(EXERCISE GOAL): Print the first line of the data below and every one after it, through the line containing "the XRGB kernel on", exactly as written.

------------------------------------------------

(** C7: when every cell of [bufB] holds the bytes (r, g, b, a) where the
    same cell of [bufA] holds (b, g, r, a), the XBGR kernel on [bufB] and
    the XRGB kernel on [bufA] leave the same four bytes in every cell: the
    word with r in the red, g in the green and b in the blue channel. *)
Theorem C7_channel_order_swap e bufA bufB width height stride :
  fits width height stride (Z.of_nat (length bufA)) ->
  length bufB = length bufA ->
  height * stride <= INT_MAX ->
  (forall y x, 0 <= y < height -> 0 <= x < width ->
     exists r g b a,
       Mem.bytes_at bufB (y * stride + x * 4) 4 = Some [r; g; b; a] /\
       Mem.bytes_at bufA (y * stride + x * 4) 4 = Some [b; g; r; a]) ->
  exists outA outB,
    cairo_rgb24_from_xrgb32_le e bufA width height stride = Some outA /\
    cairo_rgb24_from_xbgr32_le e bufB width height stride = Some outB /\
    same_cells outA stride outB stride width height /\
    forall y x, 0 <= y < height -> 0 <= x < width ->
      exists r g b a word,
        Mem.bytes_at bufB (y * stride + x * 4) 4 = Some [r; g; b; a] /\
        load32 e outB (y * stride + x * 4) = Some word /\
        load32 e outA (y * stride + x * 4) = Some word /\
        red word = byte.unsigned r /\ green word = byte.unsigned g /\
        blue word = byte.unsigned b.
Proof.
  intros HfitA Hlen Hint Hswap.
  assert (fits width height stride (Z.of_nat (length bufB))) as HfitB
    by (by rewrite Hlen).
  destruct (cairo_rgb24_from_xrgb32_le_converts e bufA width height stride
              HfitA Hint) as (outA & HrunA & _ & HA).
  destruct (cairo_rgb24_from_xbgr32_le_converts e bufB width height stride
              HfitB Hint) as (outB & HrunB & _ & HB).
  exists outA, outB. split; [done|]. split; [done|].
  assert (forall y x, 0 <= y < height -> 0 <= x < width ->
    exists r g b a,
      Mem.bytes_at bufB (y * stride + x * 4) 4 = Some [r; g; b; a] /\
      load32 e outB (y * stride + x * 4) = Some (rgb24 r g b) /\
      load32 e outA (y * stride + x * 4) = Some (rgb24 r g b)) as Hboth.
  { intros y x Hy Hx.
    destruct (Hswap y x Hy Hx) as (r & g & b & a & HcB & HcA).
    destruct (HA y x Hy Hx) as (a0 & a1 & a2 & a3 & HcA' & HwA).
    destruct (HB y x Hy Hx) as (c0 & c1 & c2 & c3 & HcB' & HwB).
    exists r, g, b, a. split; [done|]. split; congruence. }
  split.
  - intros x y Hx Hy. destruct (Hboth y x Hy Hx)
      as (r & g & b & a & _ & HwB & HwA).
    by eapply load32_inj.
  - intros y x Hy Hx. destruct (Hboth y x Hy Hx)
      as (r & g & b & a & HcB & HwB & HwA).
    exists r, g, b, a, (rgb24 r g b).
    destruct (rgb24_channels r g b) as (? & ? & ? & _). done.
Qed.

(** The pixel (0x10, 0x20, 0x30, 0xFF) for the XBGR kernel against
    (0x30, 0x20, 0x10, 0xFF) for the XRGB kernel. *)
Lemma C7_channel_order_swap_witness :
  let bufA := [Byte.x30; Byte.x20; Byte.x10; Byte.xff] in
  let bufB := [Byte.x10; Byte.x20; Byte.x30; Byte.xff] in
  exists outA outB,
    cairo_rgb24_from_xrgb32_le LittleEndian bufA 1 1 4 = Some outA /\
    cairo_rgb24_from_xbgr32_le LittleEndian bufB 1 1 4 = Some outB /\
    same_cells outA 4 outB 4 1 1 /\
    forall y x, 0 <= y < 1 -> 0 <= x < 1 ->
      exists r g b a word,
        Mem.bytes_at bufB (y * 4 + x * 4) 4 = Some [r; g; b; a] /\
        load32 LittleEndian outB (y * 4 + x * 4) = Some word /\
        load32 LittleEndian outA (y * 4 + x * 4) = Some word /\
        red word = byte.unsigned r /\ green word = byte.unsigned g /\
        blue word = byte.unsigned b.
Proof.
  apply (C7_channel_order_swap LittleEndian
           [Byte.x30; Byte.x20; Byte.x10; Byte.xff]
           [Byte.x10; Byte.x20; Byte.x30; Byte.xff] 1 1 4).
  - unfold fits; simpl; lia.
  - reflexivity.
  - unfold INT_MAX; lia.
  - intros y x Hy Hx. assert (y = 0) as -> by lia.
    assert (x = 0) as -> by lia.
    exists Byte.x10, Byte.x20, Byte.x30, Byte.xff.
    split; reflexivity.
Defined.

(** ** C10: the unused byte of the converted words *)

Lemma converts_cells_clear e f run buf width height stride :
  (forall b0 b1 b2 b3, Z.shiftr (f b0 b1 b2 b3) 24 = 0) ->
  converts_cells_at e f run buf width height stride ->
  exists buf', run = Some buf' /\ length buf' = length buf /\
    alpha_clear e buf' width height stride.
Proof.
  intros Hf (buf' & Hrun & Hlen & Hcells).
  exists buf'. split; [done|]. split; [done|]. intros y x Hy Hx.
  destruct (Hcells y x Hy Hx) as (b0 & b1 & b2 & b3 & _ & Hword). eauto.
Qed.

Lemma ten_bit_high f color : Z.shiftr (ten_bit_to_rgb24 f color) 24 = 0.
Proof. apply (ten_bit_channels f color). Qed.

Lemma xrgb32_clears : clears_alpha cairo_rgb24_from_xrgb32_le.
Proof.
  intros e buf width height stride Hfit Hint.
  eapply converts_cells_clear;
    [|by apply cairo_rgb24_from_xrgb32_le_converts].
  intros. apply rgb24_high.
Qed.

Lemma xbgr32_clears : clears_alpha cairo_rgb24_from_xbgr32_le.
Proof.
  intros e buf width height stride Hfit Hint.
  eapply converts_cells_clear;
    [|by apply cairo_rgb24_from_xbgr32_le_converts].
  intros. apply rgb24_high.
Qed.

Lemma swap_rb_clears : clears_alpha cairo_rgb24_swap_rb.
Proof.
  intros e buf width height stride Hfit Hint.
  eapply converts_cells_clear; [|by apply cairo_rgb24_swap_rb_converts].
  intros. apply rgb24_high.
Qed.

Lemma ten_bit_clears f : clears_alpha (ten_bit_kernel f).
Proof.
  intros e buf width height stride Hfit Hint.
  eapply converts_cells_clear; [|by apply ten_bit_kernel_converts].
  intros. apply ten_bit_high.
Qed.

Lemma bgr888_clears : clears_alpha cairo_rgb24_from_bgr888_le.
Proof.
  intros e buf width height stride Hfit Hint.
  destruct (bgr888_widens e width height stride buf Hfit Hint)
    as (buf' & Hrun & Hlen & Hcells).
  exists buf'. split; [done|]. split; [done|]. intros y x Hy Hx.
  destruct (Hcells y x Hy Hx) as (s0 & s1 & s2 & _ & Hword).
  exists (rgb24 s0 s1 s2). split; [done|]. apply rgb24_high.
Qed.

Lemma normalization_kernels_clear :
  Forall clears_alpha normalization_kernels.
Proof.
  unfold normalization_kernels.
  apply List.Forall_cons; [apply xrgb32_clears|].
  apply List.Forall_cons; [apply xbgr32_clears|].
  apply List.Forall_cons; [apply (ten_bit_clears XRGB2101010)|].
  apply List.Forall_cons; [apply (ten_bit_clears XBGR2101010)|].
  apply List.Forall_cons; [apply (ten_bit_clears RGBX1010102)|].
  apply List.Forall_cons; [apply (ten_bit_clears BGRX1010102)|].
  apply List.Forall_cons; [apply bgr888_clears|].
  apply List.Forall_cons; [apply swap_rb_clears|].
  apply List.Forall_nil.
Qed.

(** A kernel that clears the unused byte, run on a surface. *)
Lemma on_surface_clears e k image :
  clears_alpha k ->
  fits (surf_width image) (surf_height image) (surf_stride image)
       (Z.of_nat (length (surf_data image))) ->
  surf_height image * surf_stride image <= INT_MAX ->
  exists buf',
    on_surface (k e) image = Some (with_data image buf') /\
    length buf' = length (surf_data image) /\
    alpha_clear e buf' (surf_width image) (surf_height image)
                (surf_stride image).
Proof.
  intros Hk Hfit Hint.
  destruct (Hk e _ _ _ _ Hfit Hint) as (buf' & Hrun & Hlen & Hclear).
  exists buf'. unfold on_surface. by rewrite Hrun.
Qed.

Lemma format_switch_clears e format image :
  runs_kernel e format = true ->
  fits (surf_width image) (surf_height image) (surf_stride image)
       (Z.of_nat (length (surf_data image))) ->
  surf_height image * surf_stride image <= INT_MAX ->
  exists buf' log,
    format_switch e format image = Some (with_data image buf', log) /\
    alpha_clear e buf' (surf_width image) (surf_height image)
                (surf_stride image).
Proof.
  intros Hruns Hfit Hint.
  assert (forall k (log : list log_entry), clears_alpha k ->
    exists buf',
      (image' ← on_surface (k e) image; Some (image', log))
        = Some (with_data image buf', log) /\
      alpha_clear e buf' (surf_width image) (surf_height image)
                  (surf_stride image)) as Hone.
  { intros k log Hk.
    destruct (on_surface_clears e k image Hk Hfit Hint)
      as (buf' & -> & _ & Hclear). eauto. }
  destruct format; cbn [format_switch];
    try (destruct e; [discriminate Hruns|]);
    try (edestruct Hone as (buf' & -> & Hclear);
         [|exists buf'; eexists; split; [reflexivity|exact Hclear]];
         first [ apply xrgb32_clears | apply xbgr32_clears
               | apply (ten_bit_clears XRGB2101010)
               | apply (ten_bit_clears XBGR2101010)
               | apply (ten_bit_clears RGBX1010102)
               | apply (ten_bit_clears BGRX1010102)
               | apply bgr888_clears ]).
  (* RGB888: widen, then swap red and blue *)
  destruct (on_surface_clears e _ image bgr888_clears Hfit Hint)
    as (buf1 & -> & Hlen1 & _). cbn [mbind option_bind].
  destruct (on_surface_clears e _ (with_data image buf1) swap_rb_clears)
    as (buf2 & -> & _ & Hclear); [by simpl; rewrite Hlen1 | done |].
  exists buf2, []. done.
Qed.

(** C10, as stated, fails: on a little-endian host a 1 x 1 ARGB8888
    buffer with alpha byte 0xAA comes out of
    [load_background_from_buffer] with 0xAA still in bits 31-24. *)
Lemma C10_counterexample :
  exists image,
    load_background_from_buffer LittleEndian packed_surface_create
      [Byte.x01; Byte.x02; Byte.x03; Byte.xaa]
      WL_SHM_FORMAT_ARGB8888 1 1 4 WL_OUTPUT_TRANSFORM_NORMAL
      = Some (Some image, []) /\
    load32 LittleEndian (surf_data image) (0 * surf_stride image + 0 * 4)
      = Some 2852323841 /\
    Z.shiftr 2852323841 24 = 170 /\
    ~ alpha_clear LittleEndian (surf_data image)
        (surf_width image) (surf_height image) (surf_stride image).
Proof.
  eexists. split; [vm_compute; reflexivity|].
  split; [vm_compute; reflexivity|]. split; [reflexivity|].
  intros H. destruct (H 0 0) as (word & Hword & Hhigh); [simpl; lia..|].
  vm_compute in Hword. injection Hword as <-. discriminate Hhigh.
Qed.

(** C10, amended: each of the eight kernels (the seven
    [cairo_rgb24_from_*] and [cairo_rgb24_swap_rb]) leaves bits 31-24 of
    every cell zero; the alpha formats take the same branch of the format
    switch as their X counterparts; so whenever the switch runs a kernel
    the source alpha is replaced by zero.  On a little-endian host
    XRGB8888, ARGB8888 and unknown formats run no kernel, and the surface
    is returned as it is. *)
Theorem C10_alpha_byte :
  Forall clears_alpha normalization_kernels /\
  (forall e a x image, In (a, x) alpha_variants ->
     format_switch e a image = format_switch e x image) /\
  (forall e format image,
     runs_kernel e format = true ->
     fits (surf_width image) (surf_height image) (surf_stride image)
          (Z.of_nat (length (surf_data image))) ->
     surf_height image * surf_stride image <= INT_MAX ->
     exists buf' log,
       format_switch e format image = Some (with_data image buf', log) /\
       alpha_clear e buf' (surf_width image) (surf_height image)
                   (surf_stride image)) /\
  (forall format image,
     runs_kernel LittleEndian format = false ->
     exists log, format_switch LittleEndian format image = Some (image, log)).
Proof.
  split; [apply normalization_kernels_clear|].
  split; [|split].
  - intros e a x image Hin. simpl in Hin.
    repeat (destruct Hin as [[= <- <-]|Hin]; [reflexivity|]). done.
  - apply format_switch_clears.
  - intros format image Hruns.
    destruct format; try discriminate Hruns; cbn [format_switch]; eauto.
Qed.

(** A 1 x 1 ABGR8888 surface with alpha byte 0xAA on a little-endian
    host: the kernel runs and clears the byte. *)
Lemma C10_alpha_byte_witness :
  let image := {| surf_data := [Byte.x01; Byte.x02; Byte.x03; Byte.xaa];
                  surf_width := 1; surf_height := 1; surf_stride := 4 |} in
  exists buf' log,
    format_switch LittleEndian WL_SHM_FORMAT_ABGR8888 image
      = Some (with_data image buf', log) /\
    alpha_clear LittleEndian buf' 1 1 4.
Proof.
  apply (proj1 (proj2 (proj2 C10_alpha_byte)) LittleEndian
           WL_SHM_FORMAT_ABGR8888
           {| surf_data := [Byte.x01; Byte.x02; Byte.x03; Byte.xaa];
              surf_width := 1; surf_height := 1; surf_stride := 4 |}).
  - reflexivity.
  - unfold fits. simpl. lia.
  - simpl. unfold INT_MAX. lia.
Defined.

------------------------------------------------

(REPLY):
(** C7: when every cell of [bufB] holds the bytes (r, g, b, a) where the
    same cell of [bufA] holds (b, g, r, a), the XBGR kernel on [bufB] and
    the XRGB kernel on [bufA] leave the same four bytes in every cell: the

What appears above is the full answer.